Antibiotics, first discovered in 1929 by Alexander Fleming, are a class of medications that kill microbes like bacteria, parasites and fungi. The most well known, and first, antibiotic is penicillin which was originally isolated from the fungus Penicillium when Dr. Fleming noticed the fungus could kill disease causing bacteria. Many antibiotics are initially isolated from bacteria and fungi who evolved to produce the compound as a way to defend themselves from other bacteria. Since penicillin was first used around 1940 to treat bacterial infections, deaths from infectious diseases have fallen from around 200 per 100,000 per year to below 50 per 100,000 per year today. This decline was in a large part thanks to antibiotics but also to the introduction of vaccines.
Today, however, we are faced with a problem that is growing rapidly and costing people their lives. The once magic bullet antibiotics are beginning to fail because bacteria and other microorganisms are beginning to develop resistance to them. Diseases like tuberculosis, malaria and staph infections are becoming harder and harder to treat. Resistance to antibiotics or antimicrobials can occur when they are taken as a treatment for which they are not needed; for example, antibiotics will do nothing to treat the common cold or flu but many doctors will prescribe them when met with a patient who demands a treatment for their cold. Similarly, the overuse of antibiotics in agriculture, cleaning products and hospitals allows for the potential generation of resistant microbes. As a result of all this resistance, bacterial and microbial infections are becoming harder and more expensive to treat.

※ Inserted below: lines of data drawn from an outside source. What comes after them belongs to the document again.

(** libp2p and net.ListenUDP. [Ping] is one ping and what a receive from its channel finds: a result, or nothing, when
    the channel was closed without one, as ping.Ping does when its context ends. *)
Class Libp2p (W : Type) : Type := {
  libp2p_New : string → M W unit;
  host_ID : W → string;
  ID_String : string → string;
  host_Addrs : W → list string;
  host_Connect : AddrInfo → M W unit;
  Ping : string → W → W * option Result;
  host_NewStream : string → M W Bridge.Stream;
  SetStreamHandler : M W unit;
  host_Close : M W unit;
  NewMultiaddr : string → res string;
  AddrInfoFromP2pAddr : string → res AddrInfo;
  ListenUDP : Z → W → W * bool;
  go : M W unit → M W unit;
}.
#[export] Hint Mode Libp2p + : typeclass_instances.

(** The bridge that the agent's process holds *)
Class Bridged (W : Type) : Type := { bridge_of : W → Bridge.Bridge; set_bridge : Bridge.Bridge → W → W }.
#[export] Hint Mode Bridged + : typeclass_instances.

(** ** host.go *)

Section host.
Context `{Libp2p W}.

Definition New (listenPort : Z) : M W unit :=
  wrap_err (Wrapf "failed to create libp2p host") (libp2p_New ("/ip4/0.0.0.0/tcp/" +:+ Itoa listenPort)).

Definition PeerID (w : W) : string := ID_String (W := W) (host_ID w).

Definition Multiaddrs (w : W) : list string := (λ addr, addr +:+ "/p2p/" +:+ PeerID w) <$> host_Addrs w.

Definition Close : M W unit := host_Close.

Definition GetPeerInfo (addrStr : string) : res AddrInfo :=
  match NewMultiaddr (W := W) addrStr with
  | Err e => Err e
  | Ok addr => AddrInfoFromP2pAddr (W := W) addr
  end.

(** A receive from a closed channel gives the zero value. *)
Definition zero_Result : Result := {| RTT := 0; ping_Error := None |}.
Definition receive_result (r : option Result) : Result := default zero_Result r.

Definition ConnectAndPing (pInfo : AddrInfo) : M W unit :=
  let! _ := wrap_err (Wrapf "p2p connect failed") (host_Connect pInfo) in
  let! res := (λ w, let '(w', r) := Ping (ai_ID pInfo) w in (w', Ok (receive_result r))) in
  match ping_Error res with
  | Some e => throw (Wrapf "p2p ping failed" e)
  | None => ret tt
  end.
End host.

(** ** bridge.go on this host *)

Section bridge.
Context `{Libp2p W} `{Bridged W}.

(** [host.NewStream], which only the side that does not wait calls *)
Definition open_stream (p : Bridge.PeerID) : W → W * res Bridge.Stream := λ w,
  if Bridge.waits (host_ID w) p then (w, Err Bridge.EOF) else host_NewStream p w.

(** Whether AddPeer comes to allocate a relay, and so to listen *)
Definition allocates (self p : Bridge.PeerID) (stream : res Bridge.Stream) (b : Bridge.Bridge) : bool :=
  (Bridge.waits self p || match stream with Ok _ => true | Err _ => false end) &&
  bool_decide (Bridge.peers b !! p = None).

Definition listen_for (needed : bool) (w : W) : W * bool :=
  if needed then ListenUDP (Bridge.nextPort (bridge_of w)) w else (w, true).

Definition AddPeer (p : Bridge.PeerID) : M W Z := λ w,
  let '(w1, stream) := open_stream p w in
  let '(w2, listens) := listen_for (allocates (host_ID w) p stream (bridge_of w1)) w1 in
  let '(b, r) := Bridge.AddPeer (host_ID w) p stream listens (bridge_of w2) in
  (set_bridge b w2, r).

(** The handler of RegisterIncoming, when peer [p] opened the stream [s] *)
Definition incoming (p : Bridge.PeerID) (s : Bridge.Stream) (w : W) : W :=
  let '(w1, listens) := listen_for (bool_decide (Bridge.peers (bridge_of w) !! p = None)) w in
  set_bridge (Bridge.incoming p s listens (bridge_of w1)) w1.

#[global] Instance host_p2p : P2P W := {|
  p2p_New := New;
  p2p_PeerID := PeerID;
  p2p_Multiaddrs := Multiaddrs;
  p2p_GetPeerInfo := GetPeerInfo (W := W);
  p2p_ConnectAndPing := ConnectAndPing;
  p2p_Close := Close;
  p2p_NewBridge wg base := λ w, (set_bridge (Bridge.NewBridge wg base) w, Ok tt);
  bridge_RegisterIncoming := SetStreamHandler;
  bridge_AddPeer := AddPeer;
  bridge_GetProxyPort p w := Bridge.GetProxyPort p (bridge_of w);
  bridge_Close := λ w, (set_bridge (Bridge.Close (bridge_of w)) w, Ok tt);
  spawn := go;
|}.
End bridge.

(** ** Relays stay *)

(** From one bridge to the next: no relay of the table changes its port. *)
Definition steady (base : Z) (b b' : Bridge.Bridge) : Prop :=
  Bridge.bridge_ok base b →
  Bridge.bridge_ok base b' ∧
  ∀ p port, Bridge.GetProxyPort p b = Some port → Bridge.GetProxyPort p b' = Some port.

#[export] Instance steady_preorder base : PreOrder (steady base).
Proof.
  split; [by intros b|]. intros b1 b2 b3 H12 H23 Hb. destruct (H12 Hb) as [H2 P2]. destruct (H23 H2) as [H3 P3].
  eauto.
Qed.

Section steady.
Context (base : Z).
Notation steady := (steady base).

Lemma steady_keeps b b' :
  Bridge.nextPort b' = Bridge.nextPort b → Bridge.same_ports (Bridge.relays b) (Bridge.relays b') →
  Bridge.peers b' = Bridge.peers b → steady b b'.
Proof.
  intros En Es Ep Hb. split; [by apply (Bridge.ok_change base b); [..|rewrite Ep]|].
  intros p port. unfold Bridge.GetProxyPort, Bridge.relay_of. rewrite Ep.
  destruct (Bridge.peers b !! p) as [ref|]; [|done].
  unfold Bridge.same_ports in Es. apply (f_equal (lookup ref)) in Es. rewrite !list_lookup_fmap in Es.
  simpl in *. by rewrite <- Es.
Qed.

Lemma steady_attach ref s b : steady b (Bridge.attach ref s b).
Proof. apply steady_keeps; [done| |done]. by apply Bridge.same_ports_alter. Qed.

Lemma steady_new p s ok b : Bridge.peers b !! p = None → steady b (Bridge.new_relay p s ok b).1.
Proof.
  intros Hp Hb. split; [by apply Bridge.new_relay_ok|]. intros q port. unfold Bridge.new_relay, Bridge.GetProxyPort,
    Bridge.relay_of. destruct ok; [|done]. simpl.
  destruct (decide (p = q)) as [->|Hne]; [by rewrite Hp|]. rewrite lookup_insert_ne by done.
  destruct (Bridge.peers b !! q) as [ref|]; [|done]. intros Hq.
  destruct (Bridge.relays b !! ref) as [r|] eqn:Er; [|done]. by rewrite (lookup_app_l_Some _ _ _ _ Er).
Qed.

Lemma steady_allocate p s ok b : steady b (Bridge.allocateRelay p s ok b).1.
Proof.
  unfold Bridge.allocateRelay. destruct (Bridge.peers b !! p) eqn:Hp; [apply steady_attach|by apply steady_new].
Qed.

Lemma steady_reset s b : steady b (Bridge.reset_stream s b).
Proof. by apply steady_keeps. Qed.

Lemma steady_incoming p s ok b : steady b (Bridge.incoming p s ok b).
Proof.
  unfold Bridge.incoming. assert (steady b (Bridge.incoming_first p s b).1) as H1.
  { unfold Bridge.incoming_first. repeat case_match; simpl; try reflexivity. apply steady_attach. }
  destruct (Bridge.incoming_first p s b) as [b1 []]; [done|]. simpl in H1. trans b1; [done|].
  pose proof (steady_allocate p s ok b1) as H2. destruct (Bridge.allocateRelay p s ok b1) as [b2 [port|e]]; [done|].
  simpl in H2. trans b2; [done|]. apply steady_reset.
Qed.

Lemma lookup_None p b : Bridge.bridge_ok base b → Bridge.AddPeer_lookup p b = None → Bridge.peers b !! p = None.
Proof.
  intros Hb Hl. destruct (Bridge.peers b !! p) as [ref|] eqn:Hp; [|done].
  destruct (Bridge.ok_refs _ _ Hb _ _ Hp) as [r Hr].
  unfold Bridge.AddPeer_lookup, Bridge.relay_of in Hl. by rewrite Hp, Hr in Hl.
Qed.

Lemma steady_AddPeer self p st ok b : steady b (Bridge.AddPeer self p st ok b).1.
Proof.
  intros Hb. unfold Bridge.AddPeer. destruct (Bridge.waits self p).
  - destruct (Bridge.AddPeer_lookup p b) eqn:Hl; [by apply steady_keeps|].
    apply steady_new; [by apply lookup_None|done].
  - destruct st as [s|e]; [|by apply steady_keeps].
    pose proof (steady_allocate p s ok b) as H1. destruct (Bridge.allocateRelay p s ok b) as [b1 [port|e]].
    + by apply H1.
    + simpl in *. by apply (transitivity H1 (steady_reset s b1)).
Qed.

(** The port that AddPeer returns is the relay's. *)
Lemma AddPeer_port self p st ok b b' port :
  Bridge.bridge_ok base b → Bridge.AddPeer self p st ok b = (b', Ok port) → Bridge.GetProxyPort p b' = Some port.
Proof.
  intros Hb. assert (∀ s b' port, Bridge.new_relay p s ok b = (b', Ok port) → Bridge.GetProxyPort p b' = Some port)
    as Hnew.
  { intros s c x. unfold Bridge.new_relay. destruct ok; [|done]. intros [= <- <-].
    unfold Bridge.GetProxyPort, Bridge.relay_of. simpl. rewrite lookup_insert_eq.
    by rewrite lookup_app_r, Nat.sub_diag by lia. }
  unfold Bridge.AddPeer. destruct (Bridge.waits self p).
  - destruct (Bridge.AddPeer_lookup p b) as [x|] eqn:Hl; [|apply Hnew]. by intros [= <- <-].
  - destruct st as [s|e]; [|done]. destruct (Bridge.allocateRelay p s ok b) as [b1 [x|e]] eqn:Ha; [|done].
    intros [= <- <-]. unfold Bridge.allocateRelay in Ha.
    destruct (Bridge.peers b !! p) as [ref|] eqn:Hp; [|by eapply Hnew]. injection Ha as <- <-.
    destruct (Bridge.ok_refs _ _ Hb _ _ Hp) as [r Hr].
    unfold Bridge.GetProxyPort, Bridge.relay_of, Bridge.attach. simpl. rewrite Hp, list_lookup_alter_eq, Hr. done.
Qed.
End steady.

(** ** The host's laws *)

(** What can happen to the bridge while libp2p works: streams come in. Nothing happens to it under its lock. *)
Definition arrival (b b' : Bridge.Bridge) : Prop := ∃ p s ok, b' = Bridge.incoming p s ok b.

As well, new antibiotics are becoming increasingly costly and time consuming to develop.
A group of researchers may have found an answer to helping us treat microbial diseases without the potential risk of developing microbial resistance. The work, published in Nature Biotechnology, centred around the use of liposome’s, basically a bubble made from the same stuff as your cells coating (lipids). They created liposome’s that had a similar composition to that of your cells membrane and found that they could suck up bacterial toxins before they harmed your cells. These bacterial toxins act by poking holes in your cells membrane and allow precious proteins and resources to leak out, think of a balloon with several small holes in it. If these toxins are sucked up by the liposomes, they can’t attack your cells and prevent the damage done by infections. When the researchers treated mice that had been infected with various bacteria with these liposomes, they found that they had increased survival compared to the mice without the liposome’s who usually died with 24 hours. They also found that these liposomes increased the effectiveness of traditional antibiotics meaning the two treatments could be used together to tackle particularly tough infections.
The liposomes are made from different types of fats found within a cells membrane (including cholesterol) and as such have already been shown to be safe for human use. Liposomes are already being investigated for use in more efficient drug delivery for cancer or other diseases. This type of treatment is unlikely to result in the type of resistance we see with other types of antibiotics because it doesn’t directly kills the bacteria, instead it leaves them vulnerable to attack from immune cells that would normally be killed by the toxins. However, there is no guarantee that resistance wont develop and so more research looking into if resistance can develop is needed. It will also be important in knowing whether this treatment can work on already resistant bacteria like MRSA (methicillin-resistant staphylococcus aureus) or VRSA (vancomycin-resistant staphylococcus aureus) or on parasites like malaria. Finally, human trials are a ways off as more safety and efficacy work in animals needs to be done, but if human trials succeed, this may be what we need to help turn the tides against the rising tide of resistant bacteria.